Sedona AZ (December 12, 2012) – They are finally here! The new bikes lanes on SR 89A in West Sedona mark the culmination of a long process of cooperation between the Verde Valley Cyclists Coalition, the City of Sedona and the Arizona Department of Transportation. A similar process occurred a few years earlier with SR 179 between Sedona and the Village of Oak Creek. These bike lanes, along with recently signed bike routes in West Sedona, and paved shoulders throughout the city, show Sedona’s commitment to multimodal transportation infrastructure.
Some may be wondering how the new SR 89A bike lanes should be used. Arizona law treats bicycles as vehicles, so cyclists have the same rights and responsibilities as drivers, and they are expected to obey the rules of the road. Experienced cyclists should use the bike lanes instead of the sidewalk. Sidewalks are designed for pedestrian traffic, not fast moving wheeled traffic. Cyclists should always ride with the flow of traffic, not against traffic flow. Drivers should also recognize the rights of cyclists and yield to bicycles just as they would yield to another automobile.
The bike route along SR 89A may be intimidating to some because of the speed and volume of traffic along SR 89A. Some riders may prefer the bike route along Sanborn and Thunder Mountain Road in West Sedona. Signed bike routes along Mountain Shadows Drive, Rodeo Drive, Andante Drive, and Dry Creek Road provide a connection between SR 89A and the Sanborn/Thunder Mountain bike route.
While riding, you will notice several types of bike-related roadway signs. Roadway signage designating bike lanes, bicycle routes, bikeways and shared roadways is a part of bicycle facility infrastructure. But what do these signs mean?
A bike lane is a portion of a roadway which has been designated by striping, signing and pavement markings for the preferential or exclusive use of bicyclists. A.R.S. 28-815D states that, “A person shall not operate, stop, park or leave standing a vehicle in a path or lane designated as a bicycle path or lane by a state or local authority”.
Bicycle routes comprise a combination of various types of bikeways and are used to create transportation links throughout the city.
A bikeway is a generic term for any road, street, path or way which in some manner is specifically designated for bicycle travel, regardless of whether such facilities are designated for the exclusive use of bicycles or are to be shared with other transportation modes.
Share The Road signs are used to alert drivers that bicyclists are present on the roadway and the travel lanes are shared by both automobiles and bicycles.
A frequent question is why all bike routes don’t have bike lanes. In Sedona, although we are working toward marking bike lanes when feasible along bike routes, there are several situations when marking is not practical or needed. Sometimes the road is too narrow. A bike lane should be 5 feet wide and on both sides of the road. When this width is added to the 24 feet generally desired for vehicular traffic, the typical 50 foot wide right-of-way cannot accommodate the motor vehicle lanes, the bike lanes, a shoulder, and roadside drainage ditches. On roads with low volume, the expense of widening the road for a bike lane is not warranted, and motor vehicles, pedestrians, and bicyclists can all safely share the road without significantly interfering with the others travel.

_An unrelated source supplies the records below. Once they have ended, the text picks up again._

(** Every file the check accepts holds well-formed messages, back to back. *)
Lemma Sanity_loop_sound fuel : forall q idx e e',
  zlen (blk_ q) < 2 ^ 31 -> Forall hdr_ok (blk_ q) -> write_idx_ q <= zlen (blk_ q) ->
  in_u32 idx -> in_u32 e ->
  Sanity_loop ToLittleEndian fuel q idx e = Ret (Some (write_idx_ q, e')) ->
  exists pre ms rest,
    blk_ q = pre ++ wires ms ++ rest /\ zlen pre = idx
    /\ write_idx_ q = idx + zlen (wires ms) /\ Forall msg_ok ms
    /\ forallb (ack_fine (ack_seq_num_ q)) ms = true /\ e' = u32 (e + zlen ms).
Proof.
  induction fuel as [|fuel IH]; intros q idx e e' Hlen Hok Hw Hi He H; [discriminate H|].
  cbn [Sanity_loop] in H. destruct (Z.ltb_spec idx (write_idx_ q)) as [Hlt|Hge].
  2:{ injection H as H1 H2. exists (take (Z.to_nat idx) (blk_ q)), [], (drop (Z.to_nat idx) (blk_ q)).
      cbn. rewrite take_drop, length_take. unfold in_u32 in *.
      repeat split; auto; try lia. subst e'. rewrite Z.add_0_r, u32_id by exact He. reflexivity. }
  unfold in_u32 in Hi. destruct (ld_inb (blk_ q) idx ltac:(lia)) as [h Hh].
  rewrite Hh in H. cbn [mbind res_bind] in H.
  destruct (Z.ltb_spec (s32 (u32 (ack_seq_num_ q - ack_seq (ConvertByteOrder ToLittleEndian h)))) 0)
    as [|Hack]; [discriminate H|].
  apply ld_Ret in Hh as [_ Hh]. pose proof (Forall_lookup_1 _ _ _ _ Hok Hh) as Hhok.
  set (h' := ConvertByteOrder ToLittleEndian h) in *.
  assert (Hh'ok : hdr_ok h') by (apply ConvertByteOrder_ok; exact Hhok).
  pose proof Hh'ok as (Hs & _ & _). pose proof Hs as [Hs0 Hs1].
  destruct (Z.eq_dec (size h') 0) as [Hz|Hz].
  { exfalso. revert H. rewrite Hz. change (blocks sizeof_MsgHeader 0) with 0.
    rewrite Z.add_0_r, u32_id by (unfold in_u32; lia).
    assert (Hld : ld (blk_ q) idx = Ret h) by (apply ld_Ret; split; [lia | exact Hh]).
    rewrite (Sanity_loop_zero q idx h Hi Hlt Hld Hz Hack). discriminate. }
  pose proof (msg_blocks_bounds (size h') Hs ltac:(lia)) as Bb.
  rewrite u32_id in H by (unfold in_u32; lia).
  apply IH in H as (pre & ms & rest & E & Ep & Ew & Hms & Hacks & ->); auto with bounds.
  (* the entry at [idx] is the header and the blocks up to the next entry *)
  set (n := Z.to_nat (blocks sizeof_MsgHeader (size h') - 1)) in *.
  assert (Hpre : pre = take (Z.to_nat idx) (blk_ q)
                       ++ h :: take n (drop (S (Z.to_nat idx)) (blk_ q))).
  { assert (Epre : pre = take (length pre) (blk_ q)) by (rewrite E, take_app_length; reflexivity).
    rewrite Epre. replace (length pre) with (Z.to_nat idx + S n)%nat by lia.
    rewrite <- take_take_drop. f_equal. rewrite (drop_S _ _ _ Hh). reflexivity. }
  assert (Lb : length (take n (drop (S (Z.to_nat idx)) (blk_ q))) = n).
  { apply (f_equal length) in Hpre. rewrite length_app, length_take in Hpre. cbn [length] in Hpre.
    lia. }
  set (body := take n (drop (S (Z.to_nat idx)) (blk_ q))) in *.
  assert (Ewire : wire ToLittleEndian (mkMsg h' body) = h :: body).
  { unfold PTCPQueueSpec.wire. cbn [m_hdr m_body]. unfold h'.
    rewrite ConvertByteOrder_involutive by exact Hhok. reflexivity. }
  exists (take (Z.to_nat idx) (blk_ q)), (mkMsg h' body :: ms), rest.
  rewrite wires_cons, Ewire. repeat split.
  - rewrite E at 1. rewrite Hpre at 1. rewrite <- !app_assoc. reflexivity.
  - rewrite length_take. lia.
  - rewrite length_app. cbn [length]. rewrite Lb. lia.
  - constructor; [|exact Hms]. split; [exact Hh'ok|]. cbn [m_body m_hdr].
    split; [apply Forall_take, Forall_drop; exact Hok|]. rewrite Lb. lia.
  - cbn [forallb]. rewrite Hacks, andb_true_r. apply Z.leb_le. exact Hack.
  - rewrite u32_add_l. cbn [length]. f_equal. lia.
Qed.

(** The fuel is enough unless some block the loop can stop at has size zero. *)
Lemma Sanity_loop_total fuel : forall q idx e,
  zlen (blk_ q) < 2 ^ 31 -> Forall hdr_ok (blk_ q) -> write_idx_ q <= zlen (blk_ q) ->
  (forall h, h ∈ blk_ q -> Convert ToLittleEndian 2 (size h) <> 0) ->
  in_u32 idx -> Z.max 0 (write_idx_ q - idx) < Z.of_nat fuel ->
  exists r, Sanity_loop ToLittleEndian fuel q idx e = Ret r.
Proof.
  induction fuel as [|fuel IH]; intros q idx e Hlen Hok Hw Hnz Hi Hf; unfold in_u32 in *.
  - lia.
  - cbn [Sanity_loop]. case_test; [|eauto].
    destruct (ld_inb (blk_ q) idx ltac:(lia)) as [h Hh]. rewrite Hh. cbn [mbind res_bind].
    case_test; [eauto|]. apply ld_Ret in Hh as [_ Hh].
    pose proof (Hnz h ltac:(apply list_elem_of_lookup; eauto)) as Hz.
    destruct (ConvertByteOrder_ok ToLittleEndian h (Forall_lookup_1 _ _ _ _ Hok Hh)) as (Hs & _).
    cbn [ConvertByteOrder size] in *. pose proof Hs as [Hs0 Hs1].
    pose proof (msg_blocks_bounds _ Hs ltac:(lia)) as Bb. rewrite u32_id by (unfold in_u32; lia).
    apply IH; auto; unfold in_u32; lia.
Qed.
End Sanity.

When riding on roads, practice vehicular cycling. This means riding in a manner that is in accordance with the principles for driving in traffic. For instance, move to the right side of the road if traffic is backing up behind you. Other principles include: yield to crossing traffic at junctions with larger roads, yield to traffic in a lane you are moving to, use turn lanes and hand signals properly and merge with automobiles before entering roundabouts. Many streets in Sedona are shared by pedestrians as well as bicyclists and motorists. Cyclists on a shared-use bikeway should always slow down when approaching pedestrians and give a verbal greeting before passing.
Since Arizona law treats bicycles as vehicles, bicyclists may use any of Sedona’s roadways. The real issue is how our streets are perceived by cyclists and motorists. If drivers and cyclists obey the rules of the road, our streets will become safer and more efficient for all users, and hopefully more people will choose to adopt the bicycle as a form of transit and recreation.